**What is required:**
Collect each line of the records containing the string "assert".

**Data records:**
(** The rules of [reads], for places. *)
Lemma y_then {A B0} B L b n N (Q : A → Prop) (T : B0 → Prop) (m : P A) (f : A → P B0) :
  yields B L b n Q m → (∀ x, Q x → yields B L (b - n) (N - n) T (f x)) → yields B L b N T (m ≫= f).
Proof. intros Hm Hf. eapply reads_then; [done|exact Hm|]. intros x w Hx. by apply Hf. Qed.
Lemma y_do {A B0} B L b N (Q : A → Prop) (T : B0 → Prop) (m : P A) (f : A → P B0) :
  yields B L b 1 Q m → (∀ x, Q x → yields B L (b - 1) 0 T (f x)) → N ≤ 1 → yields B L b N T (m ≫= f).
Proof. intros Hm Hf HN. eapply y_then; [exact Hm|]. intros x Hx. replace (N - 1) with 0 by lia. by apply Hf. Qed.
Lemma y_expect {B0} B L k v b N (T : B0 → Prop) f :
  k ≠ tokEOF → N ≤ 1 → (∀ t, matches k v t = true → yields B L (b - 1) 0 T (f t)) → yields B L b N T (expect toks k v ≫= f).
Proof. intros Hk HN Hf. eapply reads_weaken; [apply (reads_expect toks Hstream (st B L) (st_i B L) k v b 0); [done|exact Hf]|done|lia|done]. Qed.
Lemma y_accept {B0} B L k v b N (T : B0 → Prop) (f : bool → P B0) :
  k ≠ tokEOF → yields B L (b - 1) (pred N) T (f true) → yields B L b N T (f false) → yields B L b N T (accept toks k v ≫= f).
Proof. intros Hk H1 H2. apply reads_accept; [done|done|done|by intros t _|done]. Qed.
Lemma y_ret {B0} B L b (T : B0 → Prop) x : T x → yields B L b 0 T (mret x).
Proof. intros HT. by apply reads_done. Qed.
Lemma y_weaken {A} B L b b' n n' (Q Q' : A → Prop) m : yields B L b n Q m → b' ≤ b → n' ≤ n → (∀ x, Q x → Q' x) → yields B L b' n' Q' m.
Proof. intros Hm H1 H2 H3. eapply reads_weaken; [exact Hm|done..|]. intros w x. apply H3. Qed.
Lemma y_all {A} B L b n (Q : A → Prop) m : yields B L (turns_ toks) n Q m → yields B L b n Q m.
Proof. apply reads_all. Qed.
(** A token that is skipped if it passes a test. *)
Lemma y_case {B0} B L b N (T : B0 → Prop) (c : token → bool) (m : token → P B0) (m' : token → P B0) :
  (∀ t, c t = true → kind t ≠ tokEOF) → (∀ t, c t = true → yields B L (b - 1) (pred N) T (m t)) → (∀ t, yields B L b N T (m' t)) →
  yields B L b N T (t ← peek toks; if c t then skip 1;; m t else m' t).
Proof.
  intros Hc H1 H2. apply reads_peek. intros t. destruct (c t) eqn:E; [|apply at_any, H2].
  apply at_next; [done|done|by apply Hc|by apply H1].
Qed.

Lemma tag_end_yields B L b : yields B L b 1 (λ _, True) (tag_end toks).
Proof. apply y_expect; [done|done|]. intros t _. by apply y_ret. Qed.
Lemma optional_name_yields B L b v : yields B L b 0 (λ _, True) (optional_name toks v).
Proof. apply y_case; [intros t; apply is_name_kind|intros t _; by apply y_ret|intros t; by apply y_ret]. Qed.
Lemma items_yields {A} B L b close (item : P A) :
  close ≠ "" → (∀ b, yields B L b 1 (λ _, True) item) → yields B L b 1 (λ _, True) (items_go toks (turns_ toks) close item []).
Proof.
  intros Hc Hi. eapply reads_weaken; [apply (items_reads toks Hstream (st B L) (st_i B L) b close item (λ _ _, True)); [done|exact Hi]|done..].
Qed.

(** ** Statements without a body *)

Lemma y_context {B0} B L b N (T : B0 → Prop) (f : option bool → P B0) :
  (∀ c, yields B L (b - 2) (N - 2) T (f (Some c))) → yields B L b N T (f None) → yields B L b N T (parseContextModifier toks ≫= f).
Proof.
  intros Hs Hn p H1 H2 H3. destruct (lookup_lt_is_Some_2 _ _ H2) as [t Ht].
  assert (parseContextModifier toks p = inr (None, p) ∨
    ∃ u c, toks !! S (pi p) = Some u ∧ kind u ≠ tokEOF ∧ parseContextModifier toks p = inr (Some c, set_i (pi p + 2) p)) as [E|(u & c & Hu & Hk & E)].
  { unfold parseContextModifier, peek, tok_at, mbind, EM_bind. rewrite Nat.add_0_r, Ht. destruct (_ || _) eqn:E; [|by left].
    assert (kind t ≠ tokEOF) as Hk by (apply orb_true_iff in E as [E|E]; by eapply is_name_kind).
    pose proof (not_last toks Hstream _ _ Ht Hk) as Hl. rewrite Nat.add_1_r. destruct (lookup_lt_is_Some_2 toks (S (pi p)) Hl) as [u Hu]. rewrite Hu.
    destruct (is_name "context" u) eqn:Eu; [|by left]. right. exists u, (bool_decide (val t = "with")). split_and!; [done|by eapply is_name_kind|done]. }
  - unfold mbind, EM_bind. rewrite E. by apply Hn.
  - unfold mbind, EM_bind. rewrite E. pose proof (not_last toks Hstream _ _ Hu Hk) as Hl2.
    pose proof (Hs c (set_i (pi p + 2) p) (st_i _ _ _ _ H1)) as Hg. cbn [pi set_i] in Hg. specialize (Hg ltac:(lia) ltac:(lia)).
    destruct (f (Some c) _) as [e|[x p']]; [done|]. destruct Hg as (k & -> & Hj1 & Hj2 & HT). exists k. cbn [pi set_i] in *. split_and!; [done|lia|done|done].
Qed.

Lemma names_go_yields B L turns acc : yields B L turns 1 (λ _, True) (names_go toks turns acc).
Proof.
  revert acc. induction turns as [|turns IH]; intros acc; [apply reads_none|]. cbn [names_go]. apply y_expect; [done|done|]. intros t _.
  apply y_accept; [done| |by apply y_ret]. eapply y_weaken; [apply IH|lia|simpl; lia|done].
Qed.
Lemma more_names_yields B L turns acc : yields B L turns 0 (λ _, True) (more_names toks turns acc).
Proof.
  revert acc. induction turns as [|turns IH]; intros acc; [apply reads_none|]. cbn [more_names]. apply y_accept; [done| |by apply y_ret].
  apply y_expect; [done|simpl; lia|]. intros t _. eapply y_weaken; [apply IH|lia|lia|done].
Qed.
Lemma include_go_yields B L turns m c : yields B L turns 0 (λ _, True) (include_go toks turns m c).
Proof.
  revert m c. induction turns as [|turns IH]; intros m c; [apply reads_none|]. cbn [include_go]. apply y_case; [intros t; apply is_name_kind| |].
  - intros t _. apply y_expect; [done|simpl; lia|]. intros u _. eapply y_weaken; [apply IH|lia|lia|done].
  - intros _. apply y_context; [|by apply y_ret]. intros c'. eapply y_weaken; [apply IH|lia|lia|done].
Qed.
Lemma from_go_yields B L turns names : yields B L turns 0 (λ _, True) (from_go toks turns names).
Proof.
  revert names. induction turns as [|turns IH]; intros names; [apply reads_none|]. cbn [from_go]. apply y_context; [intros c; by apply y_ret|].
  apply y_expect; [done|lia|]. intros t _. eapply y_then; [apply optional_name_yields|]. intros renamed _.
  eapply (y_then _ _ _ 0 _ (λ _, True)).
  { destruct renamed; [|by apply y_ret]. apply y_expect; [done|lia|]. intros a _. by apply y_ret. }
  intros im _. apply y_accept; [done| |]; [eapply y_weaken; [apply IH|lia|simpl; lia|done]|]. apply y_context; [intros c|]; by apply y_ret.
Qed.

**Exercise answer:**
  assert (parseContextModifier toks p = inr (None, p) ∨
    assert (kind t ≠ tokEOF) as Hk by (apply orb_true_iff in E as [E|E]; by eapply is_name_kind).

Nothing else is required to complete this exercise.